続・夜のソムリエ
--- 第二話 ブルゴーニュ(二) ---

午後六時半、松田部長、林田課長、大森係長の三人がまず顔を見せた。しかし、他店の開店であってももう少し長くいるのではないかと思うほどの時間でさっさと切り上げて帰っていった。

入れ替わりに、早速お客様第一号が顔を見せた。喫茶店の客で、昼間、レジ横に置いてあったDMはがきを見てきてくれたのだという。

この喫茶店は、オフィス街にあることからモノトーンのしゃれた造りになっており、店の女の子の制服もモノトーンで統一していることから、客にもオシャレな人たちが少なからずいた。

しかし、営業をやっていたことがあるとはいえ、三年間を香港で過ごし戻ってきた田中にとっては、 急に店をやるからといって来てくれる客のいようはずがなく、DMはがきを置いてくれたマネージャーの好意はありがたかった。

第一号の客としばらく過ごすうちに、DMはがきを受け取ったメンバーが集まり始めた。 下の坊の女将、千夜のマダム、ベルサイユのママ、味覚寺の住職、DMを作ってくれたつっちゃん、業界関係者に混じって社長も顔を見せてくれた。

「田中君、どうや、上手いこといきそうやないか?こないに簡単に店が出来るとは思わなんだわ。なー、どないや、皆」

「いやー、こないなことで上手いこといくんでしたら、見習わなあきまへんなー」

社長は業界関係者に取り囲まれ、お気楽なもので、まるで自分のアイデアであるかのように自慢して回っている。

そこへビルのオーナーが顔を出してくれた。こちらは会社の若い女子社員を連れて来てくれたのだ。
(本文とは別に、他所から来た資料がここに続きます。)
Record CircleMarker := mkCircle {
  circle_location : point;
  circle_radius : R;
  circle_color : string;
  circle_fill : bool;
  circle_fill_color : string;
  circle_popup : string
}.

Inductive child : Type :=
| Marker (marker_location : point) (popup : string) (icon : Icon)
| FeatureGroup (name : string) (circles : list CircleMarker)
| LayerControl.

Record Map := mkMap {
  map_location : point;
  zoom_start : nat;
  children : list child
}.

Section InteractiveMap.

(** The float formats [{v:.4f}] and [{v:,.2f}] of the popups. *)
Variable format_4f : R -> string.
Variable format_money : R -> string.

(** The circles of the "Optimization Progress" group, [i] counting from
    [start]. *)
Fixpoint progress_circles (optimal_coords : point) (start : nat) (cost_history : list R)
    : list CircleMarker :=
  match cost_history with
  | [] => []
  | cost :: rest =>
      {| circle_location := (fst optimal_coords + 0.1,
                             snd optimal_coords + 0.1 + INR start * 0.01);
         circle_radius := 5;
         circle_color := "#3186cc";
         circle_fill := true;
         circle_fill_color := "#3186cc";
         circle_popup := "Iteration " ++ decimal (start + 1) ++ ": $" ++ format_money cost |}
      :: progress_circles optimal_coords (S start) rest
  end.

(** [create_interactive_map]: the map it builds, which it then saves to
    optimal_warehouse_map.html and opens; [children] holds what the function
    adds to the map, in the order it adds it. *)
Definition create_interactive_map (optimal_coords : point) (suppliers customers : nodes)
    (cost_history : list R) : Map :=
  {| map_location := optimal_coords;
     zoom_start := 6;
     children :=
       map (fun row => Marker (Latitude row, Longitude row)
                         ("Supplier " ++ Node_ID row)
                         (mkIcon "red" "truck" "fa")) suppliers
       ++ map (fun row => Marker (Latitude row, Longitude row)
                            ("Customer " ++ Node_ID row)
                            (mkIcon "blue" "user" "fa")) customers
       ++ [Marker optimal_coords
             ("Optimal Warehouse<br>Lat: " ++ format_4f (fst optimal_coords)
              ++ "<br>Lon: " ++ format_4f (snd optimal_coords))
             (mkIcon "green" "star" "fa");
           FeatureGroup "Optimization Progress"
             (progress_circles optimal_coords 0 cost_history);
           LayerControl] |}.

End InteractiveMap.

(** ** More specification-side definitions *)

(** The iterates a solver reports to its callback, against a pure objective. *)
Fixpoint iterates (f : point -> R) (s : solver) : list point :=
  match s with
  | Finish _ => []
  | Abort _ => []
  | Evaluate coords k => iterates f (k (f coords))
  | Callback xk k => xk :: iterates f k
  end.

(** Total distance and total volume of the shipments for a candidate. *)
Definition total_distance (distance : point -> point -> R)
    (inbound outbound : list shipment) (candidate : point) : R :=
  Series.sum (map (fun s => distance (location s) candidate) inbound)
  + Series.sum (map (fun s => distance candidate (location s)) outbound).

Definition total_volume (inbound outbound : list shipment) : R :=
  Series.sum (map Volume_m3 inbound) + Series.sum (map Volume_m3 outbound).

(** The frames a call of [calculate_total_cost] at [w] leaves, by columns. *)
Definition costed (distance : point -> point -> R) (w : point) (dc vc : R)
    (inbound : bool) (l : list shipment) : frame :=
  let d := fun s => if inbound then distance (location s) w else distance w (location s) in
  {| rows := l;
     Distance_km := Some (map d l);
     Cost := Some (map (fun s => shipment_cost (d s) (Volume_m3 s) dc vc) l) |}.

(** * Properties *)

(** ** Series arithmetic *)

Lemma series_cost_column (A : Type) (f g : A -> R) (dc vc : R) (l : list A) :
  Series.add (Series.scale (map f l) dc) (Series.scale (map g l) vc)
  = map (fun a => shipment_cost (f a) (g a) dc vc) l.
Proof.
  unfold Series.scale, shipment_cost.
  induction l as [|a l IH]; simpl; [reflexivity|].
  now rewrite IH.
Qed.

Lemma series_sum_app (s1 s2 : Series.t) :
  Series.sum (s1 ++ s2) = Series.sum s1 + Series.sum s2.
Proof.
  unfold Series.sum.
  induction s1 as [|v s1 IH]; simpl; [lra|].
  rewrite IH. lra.
Qed.

Lemma series_sum_nonneg (s : Series.t) :
  Forall (fun v => 0 <= v) s -> 0 <= Series.sum s.
Proof.
  unfold Series.sum.
  induction 1 as [|v s Hv _ IH]; simpl; lra.
Qed.

Lemma fold_left_Rmin_le (l : list R) (a : R) :
  fold_left Rmin l a <= a /\ forall v, In v l -> fold_left Rmin l a <= v.
Proof.
  revert a. induction l as [|b l IH]; intros a; simpl.
  - split; [lra | tauto].
  - destruct (IH (Rmin a b)) as [H1 H2].
    pose proof (Rmin_l a b). pose proof (Rmin_r a b).
    split; [lra|].
    intros v [<-|Hv]; [lra | auto].
Qed.

Lemma fold_left_Rmin_In (l : list R) (a : R) :
  fold_left Rmin l a = a \/ In (fold_left Rmin l a) l.
Proof.
  revert a. induction l as [|b l IH]; intros a; simpl; [now left|].
  destruct (IH (Rmin a b)) as [H|H]; [|now right; right].
  rewrite H. unfold Rmin. destruct (Rle_dec a b); [now left | now right; left].
Qed.

Lemma fold_left_Rmax_ge (l : list R) (a : R) :
  a <= fold_left Rmax l a /\ forall v, In v l -> v <= fold_left Rmax l a.
Proof.
  revert a. induction l as [|b l IH]; intros a; simpl.
  - split; [lra | tauto].
  - destruct (IH (Rmax a b)) as [H1 H2].
    pose proof (Rmax_l a b). pose proof (Rmax_r a b).
    split; [lra|].
    intros v [<-|Hv]; [lra | auto].
Qed.

Lemma fold_left_Rmax_In (l : list R) (a : R) :
  fold_left Rmax l a = a \/ In (fold_left Rmax l a) l.
Proof.
  revert a. induction l as [|b l IH]; intros a; simpl; [now left|].
  destruct (IH (Rmax a b)) as [H|H]; [|now right; right].
  rewrite H. unfold Rmax. destruct (Rle_dec a b); [now right; left | now left].
Qed.

Lemma series_min_spec (s : Series.t) (m : R) :
  Series.min s = Some m -> is_min m s.
Proof.
  destruct s as [|a l]; simpl; [discriminate|].
  intros [= <-]. split.
  - destruct (fold_left_Rmin_In l a) as [->|H]; [now left | now right].
  - destruct (fold_left_Rmin_le l a) as [H1 H2].
    intros v [<-|Hv]; auto.
Qed.

Lemma series_max_spec (s : Series.t) (m : R) :
  Series.max s = Some m -> is_max m s.
Proof.
  destruct s as [|a l]; simpl; [discriminate|].
  intros [= <-]. split.
  - destruct (fold_left_Rmax_In l a) as [->|H]; [now left | now right].
  - destruct (fold_left_Rmax_ge l a) as [H1 H2].
    intros v [<-|Hv]; auto.
Qed.

Lemma series_mean_nonempty (s : Series.t) :
  s <> [] -> Series.mean s = Some (arithmetic_mean s).
Proof.
  destruct s; [congruence | reflexivity].
Qed.

Lemma clip_in (v lo hi : R) : lo <= hi -> lo <= clip v lo hi <= hi.
Proof.
  intros H. unfold clip, Rmin, Rmax.
  destruct (Rle_dec v lo); destruct (Rle_dec _ hi); lra.
Qed.

Lemma clip_inside (v lo hi : R) : lo <= v <= hi -> clip v lo hi = v.
Proof.
  intros H. unfold clip, Rmin, Rmax.
  destruct (Rle_dec v lo); destruct (Rle_dec _ hi); lra.
Qed.

(** ** The cost model *)

Section CostModelFacts.

Variable distance : point -> point -> R.

Lemma calculate_total_cost_value w inb outb dc vc :
  fst (calculate_total_cost distance w inb outb dc vc)
  = objective distance (rows inb) (rows outb) dc vc w.
Proof.
  unfold calculate_total_cost, objective, volumes. simpl.
  now rewrite !series_cost_column.
Qed.

Lemma calculate_total_cost_rows w inb outb dc vc :
  rows (fst (snd (calculate_total_cost distance w inb outb dc vc))) = rows inb
  /\ rows (snd (snd (calculate_total_cost distance w inb outb dc vc))) = rows outb.
Proof. split; reflexivity. Qed.

Lemma calculate_total_cost_Cost w inb outb dc vc :
  Cost (fst (snd (calculate_total_cost distance w inb outb dc vc)))
  = Some (map (fun s => shipment_cost (distance (location s) w) (Volume_m3 s) dc vc)
              (rows inb))
  /\ Cost (snd (snd (calculate_total_cost distance w inb outb dc vc)))
     = Some (map (fun s => shipment_cost (distance w (location s)) (Volume_m3 s) dc vc)
                 (rows outb)).
Proof.
  unfold calculate_total_cost, volumes. simpl.
  rewrite !series_cost_column. split; reflexivity.
Qed.

End CostModelFacts.

(** ** The great-circle distance *)

Lemma great_circle_symmetric (a b : point) :
  GreatCircle.distance_km a b = GreatCircle.distance_km b a.
Proof.
  unfold GreatCircle.distance_km, GreatCircle.central_angle.
  do 2 f_equal.
  replace (GreatCircle.radians (snd b) - GreatCircle.radians (snd a))
    with (- (GreatCircle.radians (snd a) - GreatCircle.radians (snd b))) by lra.
  rewrite cos_neg. lra.
Qed.

Lemma great_circle_nonneg (a b : point) : 0 <= GreatCircle.distance_km a b.
Proof.
  unfold GreatCircle.distance_km, GreatCircle.EARTH_RADIUS.
  destruct (acos_bound (sin (GreatCircle.radians (fst a)) * sin (GreatCircle.radians (fst b))
          + cos (GreatCircle.radians (fst a)) * cos (GreatCircle.radians (fst b))
            * cos (GreatCircle.radians (snd b) - GreatCircle.radians (snd a)))) as [H _].
  unfold GreatCircle.central_angle.
  apply Rmult_le_pos; lra.
Qed.

Lemma great_circle_same_point (a : point) : GreatCircle.distance_km a a = 0.
Proof.
  unfold GreatCircle.distance_km, GreatCircle.central_angle.
  rewrite Rminus_diag, cos_0.
  replace (sin (GreatCircle.radians (fst a)) * sin (GreatCircle.radians (fst a))
           + cos (GreatCircle.radians (fst a)) * cos (GreatCircle.radians (fst a)) * 1)
    with ((sin (GreatCircle.radians (fst a)))² + (cos (GreatCircle.radians (fst a)))²)
    by (unfold Rsqr; lra).
  rewrite sin2_cos2, acos_1. lra.
Qed.

(** ** Claims on the cost model *)

(** C1 (as amended): [calculate_total_cost] keeps the rows of both frames, with
    their volumes and coordinates, and stores the "Distance_km" and "Cost"
    columns in both; what it returns afterwards, for any candidate and rates,
    does not depend on the columns it stored. *)
Theorem calculate_total_cost_frame_effect
    (distance : point -> point -> R) (w : point) (inb outb : frame) (dc vc : R) :
  let r := calculate_total_cost distance w inb outb dc vc in
  rows (fst (snd r)) = rows inb
  /\ rows (snd (snd r)) = rows outb
  /\ Distance_km (fst (snd r)) = Some (map (fun s => distance (location s) w) (rows inb))
  /\ Cost (fst (snd r))
     = Some (map (fun s => shipment_cost (distance (location s) w) (Volume_m3 s) dc vc)
                 (rows inb))
  /\ Distance_km (snd (snd r)) = Some (map (fun s => distance w (location s)) (rows outb))
  /\ Cost (snd (snd r))
     = Some (map (fun s => shipment_cost (distance w (location s)) (Volume_m3 s) dc vc)
                 (rows outb))
  /\ forall w' dc' vc',
       fst (calculate_total_cost distance w' (fst (snd r)) (snd (snd r)) dc' vc')
       = fst (calculate_total_cost distance w' inb outb dc' vc').
Proof.
  intros r. subst r. unfold calculate_total_cost, volumes. simpl.
  rewrite !series_cost_column.
  repeat split; reflexivity.
Qed.

(** C1 (as stated) fails: the call on freshly loaded frames returns frames
    that differ from the ones it was given. *)
Lemma calculate_total_cost_mutates_frames :
  snd (calculate_total_cost GreatCircle.distance_km (50, 10)
         sample_inbound sample_outbound 0.5 10)
  <> (sample_inbound, sample_outbound).
Proof.
  intros H.
  apply (f_equal (fun p => Distance_km (fst p))) in H.
  simpl in H. discriminate H.
Qed.

(** C6: the total returned by [calculate_total_cost] is the sum, over the
    inbound and the outbound shipments, of
    distance * distance rate + volume * volume rate, the distance being taken
    between the shipment's node and the candidate; the rates default to 0.5
    and 10. *)
Theorem calculate_total_cost_sums_shipment_costs
    (distance : point -> point -> R) (w : point) (inb outb : frame) :
  (forall dc vc,
     fst (calculate_total_cost distance w inb outb dc vc)
     = Series.sum
         (map (fun s => distance (location s) w * dc + Volume_m3 s * vc) (rows inb)
          ++ map (fun s => distance w (location s) * dc + Volume_m3 s * vc) (rows outb)))
  /\ fst (total_cost_default distance w inb outb)
     = Series.sum
         (map (fun s => distance (location s) w * 0.5 + Volume_m3 s * 10) (rows inb)
          ++ map (fun s => distance w (location s) * 0.5 + Volume_m3 s * 10) (rows outb)).
Proof.
  assert (H : forall dc vc,
     fst (calculate_total_cost distance w inb outb dc vc)
     = Series.sum
         (map (fun s => distance (location s) w * dc + Volume_m3 s * vc) (rows inb)
          ++ map (fun s => distance w (location s) * dc + Volume_m3 s * vc) (rows outb))).
  { intros dc vc. rewrite calculate_total_cost_value, series_sum_app. reflexivity. }
  split; [exact H|].
  unfold total_cost_default, default_distance_cost, default_volume_cost. apply H.
Qed.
「いや、おめでとう。店長の方とうまいこと話しおうて、喧嘩せんようにあんじょうやってや」

「はい。どうもありがとうございます。ご迷惑にならないように気をつけたいと思います」

「ほなわしはこれで、うちの子たちにも何か飲ましたって」

丸顔で赤ら顔のビルのオーナーは、そういってドアを開けるとエレベーターホールの方に向かった。ビルの最上階を住まいにしているという話だった。
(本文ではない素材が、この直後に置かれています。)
(** C2: for every callback [f], the array traversals
    ([traverseNonEmptyReadonlyArrayWithIndex] and the functions built on
    it) call [f] index by index from left to right; they return the first
    [Failure] that [f] produces, unchanged, without calling [f] on any later
    element: the result and the host state are those of the failing call and
    do not depend on the elements after it, and a logging callback has
    logged the indices up to the failing one only.  When [f] succeeds on
    every element, they return a [Success] wrapping the payloads in the
    order of the array.  Both facts are stated for each of the five
    functions: [traverseNonEmptyReadonlyArrayWithIndex],
    [traverseReadonlyArrayWithIndex], [traverseNonEmptyReadonlyArray],
    [traverseReadonlyArray] and [sequenceReadonlyArray]. *)
Theorem traverse_array_short_circuits :
  forall (St X A E B : Type),
    (forall (f : nat -> A -> Host St X (Result E B))
            (as_ : NonEmptyReadonlyArray A) (pre : list A) (a : A)
            (post : list A) (s : St) (bs : list B) (s1 : St) (e : E) (s2 : St),
        toReadonlyArray as_ = pre ++ a :: post ->
        all_succeed f 0 pre s bs s1 ->
        f (length pre) a s1 = (Normal (Failure e), s2) ->
        traverseNonEmptyReadonlyArrayWithIndex f as_ s
        = (Normal (Failure e), s2))
    /\ (forall (f : nat -> A -> Host St X (Result E B))
               (as_ : NonEmptyReadonlyArray A) (s : St) (bs : list B) (s' : St),
        all_succeed f 0 (toReadonlyArray as_) s bs s' ->
        exists out : NonEmptyReadonlyArray B,
          toReadonlyArray out = bs
          /\ traverseNonEmptyReadonlyArrayWithIndex f as_ s
             = (Normal (of_ out), s'))
    /\ (forall (f : A -> Host St X (Result E B)) (pre : list A) (a : A)
               (post : list A) (s : St) (bs : list B) (s1 : St) (e : E)
               (s2 : St),
        all_succeed (function.flow2 function.SK f) 0 pre s bs s1 ->
        f a s1 = (Normal (Failure e), s2) ->
        traverseReadonlyArray f (pre ++ a :: post) s
        = (Normal (Failure e), s2))
    /\ (forall (f : A -> Host St X (Result E B)) (l : list A) (s : St)
               (bs : list B) (s' : St),
        all_succeed (function.flow2 function.SK f) 0 l s bs s' ->
        traverseReadonlyArray f l s = (Normal (of_ bs), s'))
    /\ (forall (g : nat -> A -> Result E B) (pre : list A) (a : A)
               (post : list A) (e : E) (log : list (nat * A)),
        (forall j x, nth_error pre j = Some x -> isSuccess (g j x) = true) ->
        g (length pre) a = Failure e ->
        traverseReadonlyArrayWithIndex (logged (X := X) g)
          (pre ++ a :: post) log
        = (Normal (Failure e),
           log ++ combine (seq 0 (S (length pre))) (pre ++ [a])))
    /\ (forall (g : nat -> A -> Result E B) (l : list A)
               (log : list (nat * A)),
        (forall j x, nth_error l j = Some x -> isSuccess (g j x) = true) ->
        exists bs : list B,
          length bs = length l
          /\ (forall j x, nth_error l j = Some x ->
                          exists b, nth_error bs j = Some b
                                    /\ g j x = Success b)
          /\ traverseReadonlyArrayWithIndex (logged (X := X) g) l log
             = (Normal (of_ bs), log ++ combine (seq 0 (length l)) l))
    /\ (forall (f : nat -> A -> Host St X (Result E B)) (pre : list A) (a : A)
               (post : list A) (s : St) (bs : list B) (s1 : St) (e : E)
               (s2 : St),
        all_succeed f 0 pre s bs s1 ->
        f (length pre) a s1 = (Normal (Failure e), s2) ->
        traverseReadonlyArrayWithIndex f (pre ++ a :: post) s
        = (Normal (Failure e), s2))
    /\ (forall (f : nat -> A -> Host St X (Result E B)) (l : list A) (s : St)
               (bs : list B) (s' : St),
        all_succeed f 0 l s bs s' ->
        traverseReadonlyArrayWithIndex f l s = (Normal (of_ bs), s'))
    /\ (forall (f : A -> Host St X (Result E B))
               (as_ : NonEmptyReadonlyArray A) (pre : list A) (a : A)
               (post : list A) (s : St) (bs : list B) (s1 : St) (e : E)
               (s2 : St),
        toReadonlyArray as_ = pre ++ a :: post ->
        all_succeed (function.flow2 function.SK f) 0 pre s bs s1 ->
        f a s1 = (Normal (Failure e), s2) ->
        traverseNonEmptyReadonlyArray f as_ s = (Normal (Failure e), s2))
    /\ (forall (f : A -> Host St X (Result E B))
               (as_ : NonEmptyReadonlyArray A) (s : St) (bs : list B) (s' : St),
        all_succeed (function.flow2 function.SK f) 0 (toReadonlyArray as_)
          s bs s' ->
        exists out : NonEmptyReadonlyArray B,
          toReadonlyArray out = bs
          /\ traverseNonEmptyReadonlyArray f as_ s = (Normal (of_ out), s'))
    /\ (forall (pre : list B) (e : E) (post : list (Result E B)) (s : St),
        sequenceReadonlyArray (X := X) (List.map of_ pre ++ fail e :: post) s
        = (Normal (fail e), s))
    /\ (forall (bs : list B) (s : St),
        sequenceReadonlyArray (X := X) (List.map (@of_ E B) bs) s
        = (Normal (of_ bs), s)).
Proof.
  intros St X A E B.
  split; [| split; [| split; [| split; [| split; [| split; [| split;
    [| split; [| split; [| split; [| split]]]]]]]]]].
  - intros f as_ pre a post s bs s1 e s2.
    apply traverseNonEmpty_first_failure.
  - intros f as_ s bs s'. apply traverseNonEmpty_all_succeed.
  - intros f pre a post s bs s1 e s2 Hall Hcall.
    unfold traverseReadonlyArray.
    now apply traverseArray_first_failure with bs s1.
  - intros f l s bs s' Hall. unfold traverseReadonlyArray.
    now apply traverseArray_all_succeed.
  - intros g pre a post e log.
    apply traverseArray_logged_first_failure.
  - intros g l log. apply traverseArray_logged_all_succeed.
  - intros f pre a post s bs s1 e s2. apply traverseArray_first_failure.
  - intros f l s bs s'. apply traverseArray_all_succeed.
  - intros f as_ pre a post s bs s1 e s2 Hsplit Hall Hcall.
    unfold traverseNonEmptyReadonlyArray.
    now apply traverseNonEmpty_first_failure with pre a post bs s1.
  - intros f as_ s bs s' Hall. unfold traverseNonEmptyReadonlyArray.
    now apply traverseNonEmpty_all_succeed.
  - intros pre e post s. unfold sequenceReadonlyArray, traverseReadonlyArray.
    apply traverseArray_first_failure with pre s.
    + apply all_succeed_identity.
    + reflexivity.
  - intros bs s. unfold sequenceReadonlyArray, traverseReadonlyArray.
    apply traverseArray_all_succeed. apply all_succeed_identity.
Qed.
店内は突然混み合ってきた。すぐに九席しかないカウンターが一杯になり、テーブル席の方にまで客が上がっていく。この喫茶店は、入って左手に黒みかげで出来た低いカウンターがあり、テーブル席は、カウンターの奥に階段で高さをつけた踊り場に数個並んでいる。椅子・テーブルは黒で統一してあり、天井の高いアールデコ風の白壁になっている。